Of all the books I have had to review, this is decidedly the strangest.

The mystery starts right from the cover. We are never told the author's full name. Then we are told the book was printed in the US. Nevertheless, it is about Malta and about Maltese people.

Then, the story itself is very strange. A middle-aged mother commits suicide. But somehow, her mind still functions and the book is all about what the mind thinks and reasons through long months as the woman, Amy, looks back on her past life and why her depression led her to suicide when she could not forgive herself of a marital infidelity.

She then focuses on her daughter, Marie, who is a model daughter - teaches catechism, is optimistic in her view of life, but was deeply hurt by her mother's depression and suicide. Marie is getting married to a man who is unsuited for her. Yet the marriage goes on, months after Amy's death and the mother can only look while the inevitable happens.

In all this time, contrary to what we are taught, Amy has not yet met her Maker. She must first come to terms with herself and her life, then she must somehow get her daughter to come to terms with her life too and her marriage. First, the daughter must break the link which binds her to her mother and let her mother move on.

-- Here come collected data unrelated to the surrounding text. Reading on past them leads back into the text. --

(** * Scalar expression evaluators and the sort operator's expression set

    A shallow embedding of
      - be/src/exprs/scalar-expr-evaluator.h (the evaluator's data, its
        inline accessor [fn_context] and the documented interface), and
      - the implementation file of [SortExecExprs] (Init, Prepare, Open,
        Close),
      - util/condition-variable.h (the waiter count of ConditionVariable),
    with the evaluator operations whose bodies are not among the sources
    modelled from the specification.

    Pointers are addresses ([nat]) into an object store; C++ out-parameters
    become results; [RETURN_IF_ERROR] is a monadic short cut on [Status]. *)

From Stdlib Require Import ZArith.
From stdpp Require Import gmap strings list.

Local Open Scope Z_scope.

(* ===================================================================== *)
(** ** Status and the values of scalar expressions                        *)
(* ===================================================================== *)

(** common/status.h: either OK or an error carrying a message. *)
Inductive Status : Type :=
| OK
| Error (msg : string).

#[global] Instance Status_eq_dec : EqDecision Status.
Proof. solve_decision. Defined.

(** The scalar types for which the evaluator has a [Get*Val] function
    (scalar-expr-evaluator.h, lines 130-140). *)
Inductive PrimitiveType : Type :=
| TYPE_BOOLEAN | TYPE_TINYINT | TYPE_SMALLINT | TYPE_INT | TYPE_BIGINT
| TYPE_FLOAT | TYPE_DOUBLE | TYPE_STRING | TYPE_COLLECTION
| TYPE_TIMESTAMP | TYPE_DECIMAL.

(** udf.h [AnyVal]: a null indicator and the bits of the value. *)
Record AnyVal : Type := mkAnyVal {
  is_null : bool;
  val : Z
}.

(** The defined null/zero value a failed evaluation yields. *)
Definition null_val : AnyVal := {| is_null := true; val := 0 |}.

(** A row gives access to its column slots. *)
Definition TupleRow : Type := list AnyVal.

(** Identities of the external collaborators that are only passed around. *)
Definition MemPool : Type := nat.
Definition MemTracker : Type := nat.
Definition RowDescriptor : Type := nat.

(** The runtime-state handle; of its contents only the pool that clones
    made on its behalf allocate from is modelled. *)
Record RuntimeState : Type := mkRuntimeState {
  state_mem_pool : MemPool
}.

(* ===================================================================== *)
(** ** The expression tree (external, immutable)                          *)
(* ===================================================================== *)

(** What a node's own computation yields once its children are known. *)
Inductive Outcome : Type :=
| Success (v : AnyVal)
| Failure (msg : string).

(** Modelled from the spec: class ScalarExpr, of which the sources only
    have the forward declaration.  A node knows its type, the index of its
    FunctionContext ([-1] when it needs none), the range
    [[fn_ctx_idx_start_, fn_ctx_idx_end_)] of its subtree (header, lines
    52-55), whether it is provably constant, its type-specific evaluate
    primitive, the status of binding it to a row layout, and its
    children. *)
#[local] Unset Elimination Schemes.
Inductive ScalarExpr : Type := mkScalarExpr {
  type_ : PrimitiveType;
  fn_ctx_idx_ : Z;
  fn_ctx_idx_start_ : Z;
  fn_ctx_idx_end_ : Z;
  is_constant_ : bool;
  compute_ : PrimitiveType -> option TupleRow -> list AnyVal -> Outcome;
  prepare_ : RowDescriptor -> Status;
  children_ : list ScalarExpr
}.
#[local] Set Elimination Schemes.

(** All nodes of a tree, depth-first, a node before its children. *)
Fixpoint nodes (e : ScalarExpr) : list ScalarExpr :=
  match e with
  | mkScalarExpr _ _ _ _ _ _ _ cs => e :: flat_map nodes cs
  end.

(* ===================================================================== *)
(** ** FunctionContext and the evaluator                                  *)
(* ===================================================================== *)

(** Modelled from the spec: FunctionContext (udf/udf.h is not among the
    sources).  The fragment-scope part is shared by reference: a context
    holds the address of the state.  The thread-scope part is private and
    held by value: the scratch allocator handle, the recorded error and
    whether the context was released. *)
Record FunctionContext : Type := mkFunctionContext {
  fragment_state_ : nat;
  ctx_pool_ : MemPool;
  error_msg_ : option string;
  ctx_closed_ : bool
}.

(** Fragment-scope state of one context: initialised by Open, which also
    caches the node's value when the node is constant. *)
Record FragmentState : Type := mkFragmentState {
  frag_opened : bool;
  constant_val : option AnyVal
}.

(** scalar-expr-evaluator.h, lines 188-221: the evaluator's members.
    [fn_ctxs_ptr_] is the same array as [fn_ctxs_] and is left out. *)
Record ScalarExprEvaluator : Type := mkScalarExprEvaluator {
  fn_ctxs_ : list FunctionContext;
  mem_pool_ : option MemPool;
  root_ : ScalarExpr;
  result_ : option AnyVal;
  is_clone_ : bool;
  initialized_ : bool;
  opened_ : bool;
  closed_ : bool;
  output_scale_ : Z
}.

(** Lines 166-171: the public accessors. *)
Definition output_scale (ev : ScalarExprEvaluator) : Z := output_scale_ ev.
Definition root (ev : ScalarExprEvaluator) : ScalarExpr := root_ ev.
Definition opened (ev : ScalarExprEvaluator) : bool := opened_ ev.
Definition closed (ev : ScalarExprEvaluator) : bool := closed_ ev.
Definition is_clone (ev : ScalarExprEvaluator) : bool := is_clone_ ev.
Definition mem_pool (ev : ScalarExprEvaluator) : option MemPool := mem_pool_ ev.

(** *** fn_context (lines 227-231)

    [i] is an [int]; [fn_ctxs_.size()] is a [size_t], so the comparison of
    [DCHECK_LT] and the subscript both convert [i] to [size_t]. *)
Definition INT_MIN : Z := - 2 ^ 31.
Definition INT_MAX : Z := 2 ^ 31 - 1.
Definition is_int (i : Z) : Prop := INT_MIN <= i <= INT_MAX.
(** * Inventory projection and risk classification of the meeting-data app

    A shallow embedding of the arithmetic core of the repository:
    [utils/dw309.py], [utils/order_planning.py], [utils/forecast.py],
    [utils/prediction_review.py] and the discussion-list builder of
    [app.py].

    Conventions of the embedding.
    - Numbers.  The JSON figures are Python ints and floats.  The
      modules named after the sources read them as exact rationals [Qc]
      (canonical fractions, so that Python's [==] on numbers is Leibniz
      equality): comparisons, lookups and the order of the operations are
      those of the code, rounding errors of binary floating point are
      not.  Where a property depends on the rounding, the module
      [dw309_binary64] has the projection on Python's own numbers,
      [int]s and binary64 [float]s ([PyNum]); on data whose months all
      compute with [int]s the two readings agree ([steps_exact]).
    - Null figures.  A record of [MonthlyData] holds numbers; the module
      [order_planning_nullable] has the two averages of
      [utils/order_planning.py] on records whose figures may be [null].
    - Dictionaries.  [monthly_data] is month label -> item id -> field
      name -> number, a [gmap] with string keys at each level.
      [d.get(k, default)] is [get]; [d[k]] is [getitem], which can fail
      with [KeyError].
    - DataFrames are lists of records, one record per row, with one
      field per column. *)

From Stdlib Require Import ZArith QArith Qcanon Lia Lqa Ascii String.
From Stdlib Require Qcabs.
From Stdlib Require Import Floats.SpecFloat.
From stdpp Require Import gmap strings list fin_maps numbers sorting.

Local Open Scope Qc_scope.

(** Number literals other than [0] and [1]. *)
Abbreviation num := Qc_of_Z.

Abbreviation Fields := (gmap string Qc).
Abbreviation Payload := (gmap string (gmap string Qc)).
Abbreviation MonthlyData := (gmap string (gmap string (gmap string Qc))).

(** ** Python built-ins used by the sources *)

Module Py.

(** [d.get(k, default)] *)
Definition get {V : Type} (d : gmap string V) (k : string) (default_ : V) : V :=
  match d !! k with
  | Some v => v
  | None => default_
  end.

(** [monthly_data.get(month, {}).get(item_id, {})] *)
Definition payload_of (monthly_data : MonthlyData) (month item_id : string) : Fields :=
  get (get monthly_data month ∅) item_id ∅.

(** [sum(xs)]: left-to-right accumulation from [0]. *)
Definition sum (xs : list Qc) : Qc := fold_left Qcplus xs 0.

(** [len(xs)] as a number. *)
Definition len (xs : list Qc) : Qc := Qc_of_Z (Z.of_nat (length xs)).

(** Nearest integer, ties to the even one. *)
Definition round_half_even (x : Qc) : Z :=
  let n := Qnum (this x) in
  let d := Z.pos (Qden (this x)) in
  let q := (n / d)%Z in
  let r := (n mod d)%Z in
  if (2 * r <? d)%Z then q
  else if (d <? 2 * r)%Z then (q + 1)%Z
  else if Z.even q then q else (q + 1)%Z.

(** [round(x, 1)] on the exact value of [x]. *)
Definition round1 (x : Qc) : Qc :=
  Qc_of_Z (round_half_even (x * num 10)) / num 10.

(** Failure of [d[k]]. *)
Inductive result (A : Type) : Type :=
| Ok (a : A)
| KeyError (key : string).
Arguments Ok {A} a.
Arguments KeyError {A} key.

Definition bind {A B : Type} (r : result A) (k : A -> result B) : result B :=
  match r with
  | Ok a => k a
  | KeyError key => KeyError key
  end.

(** [d[k]] *)
Definition getitem {V : Type} (d : gmap string V) (k : string) : result V :=
  match d !! k with
  | Some v => Ok v
  | None => KeyError k
  end.

(** A [for] loop whose body may raise and appends one row per element. *)
Fixpoint for_each {A B : Type} (body : A -> result B) (xs : list A) : result (list B) :=
  match xs with
  | [] => Ok []
  | x :: rest =>
      bind (body x) (fun row =>
      bind (for_each body rest) (fun rows => Ok (row :: rows)))
  end.

(** [sorted(xs, key=key)] for string keys: a stable sort, strings being
    compared code point by code point, which on their UTF-8 bytes is the
    order of [String.leb]. *)
Fixpoint insert_sorted {A : Type} (key : A -> string) (x : A) (xs : list A) : list A :=
  match xs with
  | [] => [x]
  | y :: rest =>
      if String.leb (key x) (key y) then x :: y :: rest
      else y :: insert_sorted key x rest
  end.

Definition sorted {A : Type} (key : A -> string) (xs : list A) : list A :=
  foldr (insert_sorted key) [] xs.

(** [table.get(k, default)] on a dictionary literal, given as the list of
    its entries. *)
Fixpoint table_get {V : Type} (table : list (string * V)) (k : string) (default_ : V) : V :=
  match table with
  | [] => default_
  | (k', v) :: rest => if bool_decide (k' = k) then v else table_get rest k default_
  end.

(** [max(a, b)] and [min(a, b)]: the first argument wins a tie. *)
Definition max (a b : Qc) : Qc := if bool_decide (a < b) then b else a.
Definition min (a b : Qc) : Qc := if bool_decide (b < a) then b else a.

(** [round(x)] on the exact value of [x]. *)
Definition round0 (x : Qc) : Qc := Qc_of_Z (round_half_even x).

End Py.

Notation "x <- r ;; k" := (Py.bind r (fun x => k))
  (at level 100, r at next level, right associativity, only parsing).

(** ** Field names of the monthly records *)

Definition K_INCOMING : string := "入庫".
Definition K_OUTGOING : string := "出庫".
Definition K_STOCK : string := "在庫".
Definition K_PREDICTED_STOCK : string := "予測在庫".
Definition K_CURRENT_STOCK : string := "現在庫".
Definition K_IN_TRANSIT : string := "入荷見込み".
Definition K_ARRANGED : string := "手配済み".
Definition K_USAGE_FORECAST : string := "使用量予測".

(** ** utils/dw309.py *)

Module dw309.

(** A parsed ["%Y-%m"] label: year and month (1..12). *)
Record YearMonth : Type := { ym_year : nat; ym_month : nat }.

Definition digit (n : nat) : ascii := ascii_of_nat (48 + n mod 10).

(** [strftime("%Y-%m")] for four-digit years. *)
Definition strftime (d : YearMonth) : string :=
  let y := ym_year d in
  let m := ym_month d in
  String (digit (y / 1000)) (String (digit (y / 100)) (String (digit (y / 10))
    (String (digit y) (String "-" (String (digit (m / 10)) (String (digit m) "")))))).

(** [start + relativedelta(months=offset)] *)
Definition add_months (start : YearMonth) (offset : nat) : YearMonth :=
  let total := (ym_month start - 1 + offset)%nat in
  {| ym_year := (ym_year start + total / 12)%nat;
     ym_month := (total mod 12 + 1)%nat |}.

(** [months_ahead] counts months, so the range is never empty. *)
Definition _month_range (start_month : YearMonth) (months_ahead : nat) : list string :=
  fmap (fun offset => strftime (add_months start_month offset))
       (seq 0 (months_ahead + 1)).

(** The first loop of [calculate_usage_average], and the second one with
    its own key: append the value when the lookup is not [None]. *)
Fixpoint collect (monthly_data : MonthlyData) (item_id key : string)
    (months : list string) (candidates : list Qc) : list Qc :=
  match months with
  | [] => candidates
  | month :: rest =>
      let value := Py.payload_of monthly_data month item_id !! key in
      let candidates :=
        match value with
        | Some v => candidates ++ [v]
        | None => candidates
        end in
      collect monthly_data item_id key rest candidates
  end.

The book is innovative as long as the reader accepts the underlying premise - that the mind continues to reason long after the body has deteriorated. Then the afterlife becomes a series of flashbacks on the life that has been, together with a realization of what went wrong and this realization itself is a healing experience. But what has healing to do when the life is already over and there is no chance of conversion?

At least, the dead mother does not try to interfere with her daughter's life, which is what all ghost stories are about. Worse than purgatory or hell, her punishment is to see the impact of her life and death on her relatives.

The dearly departed, at least according to this book, has an uncanny ability not just to look back at episodes from her own life, but also to understand what others are thinking, especially her own daughter she loves so dearly.

But let's get real. This is a novel, granted, but the teaching about afterlife definitely does not include minds remaining active after death. After death no progress can be made, not even the realization of the mistakes committed and repentance expressed.

The doctrine about afterlife, at least in Christian theology, looks on life as lived here on earth, as the only chance we have, with no extra time allowed. Maybe there should have been an extra time, but the fact is there isn't. This is the only life we have.